_About this exercise_.
Print, in exact form, the lines below from the one containing "false) (map snd ordered)" through the one containing "- intros ([q", and omit all others.
*****
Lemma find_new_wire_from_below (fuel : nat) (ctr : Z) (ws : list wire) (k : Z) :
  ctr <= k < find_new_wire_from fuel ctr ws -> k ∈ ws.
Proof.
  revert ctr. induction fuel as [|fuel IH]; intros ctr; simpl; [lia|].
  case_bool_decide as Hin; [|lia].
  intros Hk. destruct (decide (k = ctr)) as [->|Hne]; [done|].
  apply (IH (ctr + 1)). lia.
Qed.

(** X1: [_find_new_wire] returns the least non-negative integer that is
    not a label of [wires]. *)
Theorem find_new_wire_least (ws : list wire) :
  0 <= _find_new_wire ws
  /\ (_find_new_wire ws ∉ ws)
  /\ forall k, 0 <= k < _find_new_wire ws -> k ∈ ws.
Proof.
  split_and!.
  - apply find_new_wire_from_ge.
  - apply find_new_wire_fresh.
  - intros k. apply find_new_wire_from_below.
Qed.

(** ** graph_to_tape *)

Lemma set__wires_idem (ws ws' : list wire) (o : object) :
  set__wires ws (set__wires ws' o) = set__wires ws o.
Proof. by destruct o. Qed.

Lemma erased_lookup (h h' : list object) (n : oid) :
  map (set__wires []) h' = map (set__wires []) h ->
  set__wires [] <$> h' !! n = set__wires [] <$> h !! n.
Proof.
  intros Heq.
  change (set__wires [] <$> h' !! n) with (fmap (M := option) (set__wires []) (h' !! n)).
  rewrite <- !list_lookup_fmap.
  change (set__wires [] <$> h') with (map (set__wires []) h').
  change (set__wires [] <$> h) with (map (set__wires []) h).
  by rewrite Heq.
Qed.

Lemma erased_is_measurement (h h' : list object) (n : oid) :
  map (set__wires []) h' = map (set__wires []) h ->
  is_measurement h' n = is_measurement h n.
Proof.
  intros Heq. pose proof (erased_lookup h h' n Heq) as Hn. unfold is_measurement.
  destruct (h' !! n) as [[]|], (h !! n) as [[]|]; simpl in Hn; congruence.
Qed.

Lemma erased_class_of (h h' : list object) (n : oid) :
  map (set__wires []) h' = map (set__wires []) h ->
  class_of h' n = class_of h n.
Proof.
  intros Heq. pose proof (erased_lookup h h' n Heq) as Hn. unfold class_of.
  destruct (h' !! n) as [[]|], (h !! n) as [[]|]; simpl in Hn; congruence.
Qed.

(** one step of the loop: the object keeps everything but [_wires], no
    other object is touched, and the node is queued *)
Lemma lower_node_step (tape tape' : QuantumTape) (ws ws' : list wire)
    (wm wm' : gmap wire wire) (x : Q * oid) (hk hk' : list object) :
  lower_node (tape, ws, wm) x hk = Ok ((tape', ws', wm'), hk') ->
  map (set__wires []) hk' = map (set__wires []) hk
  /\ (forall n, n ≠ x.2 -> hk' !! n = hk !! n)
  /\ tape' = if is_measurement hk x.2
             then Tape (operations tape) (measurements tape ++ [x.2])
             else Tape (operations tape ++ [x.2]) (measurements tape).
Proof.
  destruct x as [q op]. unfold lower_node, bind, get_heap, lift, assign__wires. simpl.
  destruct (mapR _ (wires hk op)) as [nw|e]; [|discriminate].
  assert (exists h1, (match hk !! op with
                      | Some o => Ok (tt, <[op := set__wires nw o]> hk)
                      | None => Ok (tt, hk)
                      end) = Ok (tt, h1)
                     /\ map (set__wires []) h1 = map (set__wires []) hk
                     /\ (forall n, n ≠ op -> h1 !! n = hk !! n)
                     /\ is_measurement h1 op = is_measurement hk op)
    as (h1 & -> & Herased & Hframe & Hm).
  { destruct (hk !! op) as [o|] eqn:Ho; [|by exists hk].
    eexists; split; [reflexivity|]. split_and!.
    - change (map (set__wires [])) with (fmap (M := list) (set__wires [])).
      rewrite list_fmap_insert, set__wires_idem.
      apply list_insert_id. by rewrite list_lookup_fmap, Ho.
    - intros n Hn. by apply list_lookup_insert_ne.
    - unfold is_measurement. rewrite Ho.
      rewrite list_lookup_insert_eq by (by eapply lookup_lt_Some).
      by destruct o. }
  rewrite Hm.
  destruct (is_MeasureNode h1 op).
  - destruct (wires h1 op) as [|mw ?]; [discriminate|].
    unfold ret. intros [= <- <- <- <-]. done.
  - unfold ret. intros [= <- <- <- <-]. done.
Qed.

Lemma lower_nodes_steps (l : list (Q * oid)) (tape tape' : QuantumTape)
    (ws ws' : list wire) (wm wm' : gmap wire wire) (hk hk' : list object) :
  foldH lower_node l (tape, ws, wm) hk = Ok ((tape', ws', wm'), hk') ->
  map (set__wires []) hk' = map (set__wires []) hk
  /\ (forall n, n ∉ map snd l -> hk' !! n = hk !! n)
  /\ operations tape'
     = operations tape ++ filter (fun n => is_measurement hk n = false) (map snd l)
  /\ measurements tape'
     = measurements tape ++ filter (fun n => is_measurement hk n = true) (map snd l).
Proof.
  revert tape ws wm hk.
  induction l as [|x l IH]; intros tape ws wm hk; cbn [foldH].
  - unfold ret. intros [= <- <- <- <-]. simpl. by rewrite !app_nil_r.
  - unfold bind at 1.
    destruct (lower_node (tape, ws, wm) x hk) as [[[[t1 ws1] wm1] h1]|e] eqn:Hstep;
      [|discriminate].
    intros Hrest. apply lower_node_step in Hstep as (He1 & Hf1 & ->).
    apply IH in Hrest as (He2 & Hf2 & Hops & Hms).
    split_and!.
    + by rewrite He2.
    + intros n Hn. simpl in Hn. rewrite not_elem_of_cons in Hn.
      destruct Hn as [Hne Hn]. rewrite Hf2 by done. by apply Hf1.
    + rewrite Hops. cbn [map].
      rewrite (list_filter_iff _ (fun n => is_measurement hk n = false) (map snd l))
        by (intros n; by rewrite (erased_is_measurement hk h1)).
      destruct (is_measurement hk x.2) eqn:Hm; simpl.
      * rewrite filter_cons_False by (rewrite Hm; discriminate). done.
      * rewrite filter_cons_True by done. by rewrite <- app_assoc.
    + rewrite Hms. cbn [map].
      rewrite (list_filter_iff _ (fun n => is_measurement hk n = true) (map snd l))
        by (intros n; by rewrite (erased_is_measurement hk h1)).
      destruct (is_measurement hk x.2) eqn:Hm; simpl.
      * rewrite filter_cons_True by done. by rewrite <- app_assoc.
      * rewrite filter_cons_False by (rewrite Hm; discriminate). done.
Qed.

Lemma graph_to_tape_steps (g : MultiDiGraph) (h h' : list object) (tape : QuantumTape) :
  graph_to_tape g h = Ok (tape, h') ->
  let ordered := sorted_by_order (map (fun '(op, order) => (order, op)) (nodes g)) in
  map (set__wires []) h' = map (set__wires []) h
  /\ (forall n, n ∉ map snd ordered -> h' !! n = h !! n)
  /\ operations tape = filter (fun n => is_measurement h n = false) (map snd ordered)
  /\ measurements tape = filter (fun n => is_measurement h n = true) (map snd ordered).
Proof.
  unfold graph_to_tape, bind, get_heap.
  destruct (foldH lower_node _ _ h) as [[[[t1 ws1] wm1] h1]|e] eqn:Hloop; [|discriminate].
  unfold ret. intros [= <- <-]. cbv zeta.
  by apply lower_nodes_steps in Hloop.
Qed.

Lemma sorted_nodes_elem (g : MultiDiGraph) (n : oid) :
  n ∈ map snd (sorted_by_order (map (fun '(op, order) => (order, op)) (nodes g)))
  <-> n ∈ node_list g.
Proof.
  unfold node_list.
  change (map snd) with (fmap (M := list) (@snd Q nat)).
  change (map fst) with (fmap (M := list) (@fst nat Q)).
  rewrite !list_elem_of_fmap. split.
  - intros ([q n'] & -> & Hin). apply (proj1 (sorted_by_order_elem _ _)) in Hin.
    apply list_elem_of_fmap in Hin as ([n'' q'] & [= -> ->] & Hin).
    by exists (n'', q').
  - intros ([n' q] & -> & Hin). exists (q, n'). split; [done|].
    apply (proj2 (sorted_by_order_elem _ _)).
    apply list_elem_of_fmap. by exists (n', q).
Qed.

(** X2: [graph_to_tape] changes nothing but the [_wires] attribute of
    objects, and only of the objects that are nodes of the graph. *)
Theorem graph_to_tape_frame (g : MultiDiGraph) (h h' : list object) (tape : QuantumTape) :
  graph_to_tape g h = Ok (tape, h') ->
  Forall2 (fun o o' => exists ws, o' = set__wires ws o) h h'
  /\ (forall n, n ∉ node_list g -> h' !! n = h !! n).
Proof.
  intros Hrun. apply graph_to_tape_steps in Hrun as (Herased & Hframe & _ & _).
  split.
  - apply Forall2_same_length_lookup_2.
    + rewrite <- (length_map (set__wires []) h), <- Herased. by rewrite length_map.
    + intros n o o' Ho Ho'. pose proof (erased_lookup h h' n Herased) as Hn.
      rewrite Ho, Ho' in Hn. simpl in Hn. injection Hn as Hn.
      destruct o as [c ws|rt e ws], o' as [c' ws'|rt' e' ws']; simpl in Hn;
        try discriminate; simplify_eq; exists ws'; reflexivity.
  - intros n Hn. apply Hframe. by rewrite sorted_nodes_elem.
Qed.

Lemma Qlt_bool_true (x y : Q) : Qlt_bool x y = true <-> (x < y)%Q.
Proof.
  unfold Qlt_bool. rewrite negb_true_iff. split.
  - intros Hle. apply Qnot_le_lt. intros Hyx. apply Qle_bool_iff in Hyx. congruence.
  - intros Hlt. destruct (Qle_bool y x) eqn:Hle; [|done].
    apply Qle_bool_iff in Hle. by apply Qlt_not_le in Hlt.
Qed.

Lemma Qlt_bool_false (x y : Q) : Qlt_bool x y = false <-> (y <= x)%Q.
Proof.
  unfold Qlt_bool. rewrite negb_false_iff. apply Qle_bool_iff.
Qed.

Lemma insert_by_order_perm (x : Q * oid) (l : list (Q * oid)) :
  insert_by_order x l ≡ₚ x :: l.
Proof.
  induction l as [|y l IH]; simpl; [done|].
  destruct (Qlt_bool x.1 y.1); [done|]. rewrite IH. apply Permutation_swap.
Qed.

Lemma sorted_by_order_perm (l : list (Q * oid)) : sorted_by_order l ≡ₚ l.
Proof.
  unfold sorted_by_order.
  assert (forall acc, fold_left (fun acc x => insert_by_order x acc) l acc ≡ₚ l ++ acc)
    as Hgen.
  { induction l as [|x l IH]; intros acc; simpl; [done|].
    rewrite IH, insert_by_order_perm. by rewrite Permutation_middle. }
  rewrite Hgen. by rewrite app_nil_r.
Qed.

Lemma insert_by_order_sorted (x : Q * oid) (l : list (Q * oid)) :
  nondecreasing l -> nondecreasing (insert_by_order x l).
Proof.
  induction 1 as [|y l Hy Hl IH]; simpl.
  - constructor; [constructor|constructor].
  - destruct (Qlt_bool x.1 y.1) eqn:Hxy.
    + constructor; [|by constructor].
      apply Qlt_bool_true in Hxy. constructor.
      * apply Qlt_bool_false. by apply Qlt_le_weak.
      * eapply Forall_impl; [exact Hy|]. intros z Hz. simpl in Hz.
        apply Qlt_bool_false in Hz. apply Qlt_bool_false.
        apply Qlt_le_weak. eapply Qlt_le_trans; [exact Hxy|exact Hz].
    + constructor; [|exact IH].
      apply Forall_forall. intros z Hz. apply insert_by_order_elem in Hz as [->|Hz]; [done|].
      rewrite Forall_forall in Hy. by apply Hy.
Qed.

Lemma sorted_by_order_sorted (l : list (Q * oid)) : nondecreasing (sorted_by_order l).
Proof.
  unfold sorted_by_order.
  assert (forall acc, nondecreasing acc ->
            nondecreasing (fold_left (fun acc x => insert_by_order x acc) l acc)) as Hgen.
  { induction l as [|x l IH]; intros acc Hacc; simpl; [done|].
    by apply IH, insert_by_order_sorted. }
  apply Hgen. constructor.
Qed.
*****
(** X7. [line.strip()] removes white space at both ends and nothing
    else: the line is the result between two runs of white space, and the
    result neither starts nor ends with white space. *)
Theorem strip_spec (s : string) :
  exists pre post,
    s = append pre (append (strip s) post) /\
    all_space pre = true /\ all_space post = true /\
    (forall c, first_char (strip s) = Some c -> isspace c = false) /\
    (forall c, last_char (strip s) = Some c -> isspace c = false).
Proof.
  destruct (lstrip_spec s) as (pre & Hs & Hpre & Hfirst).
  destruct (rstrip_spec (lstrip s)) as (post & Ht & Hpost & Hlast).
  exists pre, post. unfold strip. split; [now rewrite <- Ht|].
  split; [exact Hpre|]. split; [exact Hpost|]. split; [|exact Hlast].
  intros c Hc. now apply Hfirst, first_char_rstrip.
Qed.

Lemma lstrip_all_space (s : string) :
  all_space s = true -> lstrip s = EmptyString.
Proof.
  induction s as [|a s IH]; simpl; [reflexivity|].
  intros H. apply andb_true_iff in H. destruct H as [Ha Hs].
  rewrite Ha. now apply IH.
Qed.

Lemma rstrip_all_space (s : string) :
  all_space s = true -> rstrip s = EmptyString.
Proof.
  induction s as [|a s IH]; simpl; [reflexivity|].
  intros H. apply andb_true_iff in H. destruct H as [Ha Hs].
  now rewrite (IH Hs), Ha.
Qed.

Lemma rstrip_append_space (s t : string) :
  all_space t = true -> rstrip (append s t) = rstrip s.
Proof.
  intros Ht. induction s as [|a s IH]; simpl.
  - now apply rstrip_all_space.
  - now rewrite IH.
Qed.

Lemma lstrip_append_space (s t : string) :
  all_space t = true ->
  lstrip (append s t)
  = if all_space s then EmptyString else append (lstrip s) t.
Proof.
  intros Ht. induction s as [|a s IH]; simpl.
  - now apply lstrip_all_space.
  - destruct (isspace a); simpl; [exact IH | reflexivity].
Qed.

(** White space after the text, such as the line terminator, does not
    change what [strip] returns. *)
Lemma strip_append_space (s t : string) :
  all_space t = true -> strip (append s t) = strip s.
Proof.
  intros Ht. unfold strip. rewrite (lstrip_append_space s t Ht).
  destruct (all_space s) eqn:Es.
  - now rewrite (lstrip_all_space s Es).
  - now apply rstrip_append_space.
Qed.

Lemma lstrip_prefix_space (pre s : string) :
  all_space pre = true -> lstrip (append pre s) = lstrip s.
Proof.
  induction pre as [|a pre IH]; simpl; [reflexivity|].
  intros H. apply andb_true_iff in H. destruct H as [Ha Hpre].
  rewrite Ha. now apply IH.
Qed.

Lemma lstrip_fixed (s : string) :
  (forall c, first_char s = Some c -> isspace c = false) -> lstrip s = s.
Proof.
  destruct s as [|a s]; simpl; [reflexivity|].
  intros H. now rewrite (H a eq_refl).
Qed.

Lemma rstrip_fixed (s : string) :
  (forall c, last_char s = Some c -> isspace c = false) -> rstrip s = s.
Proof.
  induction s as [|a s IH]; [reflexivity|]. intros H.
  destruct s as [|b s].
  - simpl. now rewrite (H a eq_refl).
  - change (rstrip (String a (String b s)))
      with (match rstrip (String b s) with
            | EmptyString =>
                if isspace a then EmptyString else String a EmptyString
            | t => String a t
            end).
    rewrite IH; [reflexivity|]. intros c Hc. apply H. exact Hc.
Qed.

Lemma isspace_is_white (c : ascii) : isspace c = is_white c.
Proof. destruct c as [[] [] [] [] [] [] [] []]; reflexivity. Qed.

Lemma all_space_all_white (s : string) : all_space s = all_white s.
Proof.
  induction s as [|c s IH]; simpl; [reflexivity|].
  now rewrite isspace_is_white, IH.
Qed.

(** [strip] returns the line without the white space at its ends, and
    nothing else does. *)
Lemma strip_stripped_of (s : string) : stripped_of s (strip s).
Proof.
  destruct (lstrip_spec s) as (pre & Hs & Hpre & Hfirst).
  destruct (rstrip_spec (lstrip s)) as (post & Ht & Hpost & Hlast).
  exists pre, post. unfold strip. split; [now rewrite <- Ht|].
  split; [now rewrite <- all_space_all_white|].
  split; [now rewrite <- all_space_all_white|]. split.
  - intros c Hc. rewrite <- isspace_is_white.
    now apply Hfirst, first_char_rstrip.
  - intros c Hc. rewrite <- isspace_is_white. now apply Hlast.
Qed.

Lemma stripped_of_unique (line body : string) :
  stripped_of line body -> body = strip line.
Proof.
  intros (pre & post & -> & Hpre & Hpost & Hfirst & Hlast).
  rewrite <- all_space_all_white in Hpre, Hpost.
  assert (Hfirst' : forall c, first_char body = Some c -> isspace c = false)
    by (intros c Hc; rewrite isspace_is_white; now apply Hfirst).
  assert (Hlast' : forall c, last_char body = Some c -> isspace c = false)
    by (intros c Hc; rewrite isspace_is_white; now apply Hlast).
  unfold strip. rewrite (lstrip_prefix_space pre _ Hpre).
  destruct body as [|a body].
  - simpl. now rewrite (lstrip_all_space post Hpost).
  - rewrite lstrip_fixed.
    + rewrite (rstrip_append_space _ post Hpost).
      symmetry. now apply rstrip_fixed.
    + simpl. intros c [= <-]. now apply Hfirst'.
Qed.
*****
_Reply to the exercise_.
  /\ operations tape = filter (fun n => is_measurement h n = false) (map snd ordered)
  /\ measurements tape = filter (fun n => is_measurement h n = true) (map snd ordered).
Proof.
  unfold graph_to_tape, bind, get_heap.
  destruct (foldH lower_node _ _ h) as [[[[t1 ws1] wm1] h1]|e] eqn:Hloop; [|discriminate].
  unfold ret. intros [= <- <-]. cbv zeta.
  by apply lower_nodes_steps in Hloop.
Qed.

Lemma sorted_nodes_elem (g : MultiDiGraph) (n : oid) :
  n ∈ map snd (sorted_by_order (map (fun '(op, order) => (order, op)) (nodes g)))
  <-> n ∈ node_list g.
Proof.
  unfold node_list.
  change (map snd) with (fmap (M := list) (@snd Q nat)).
  change (map fst) with (fmap (M := list) (@fst nat Q)).
  rewrite !list_elem_of_fmap. split.
  - intros ([q n'] & -> & Hin). apply (proj1 (sorted_by_order_elem _ _)) in Hin.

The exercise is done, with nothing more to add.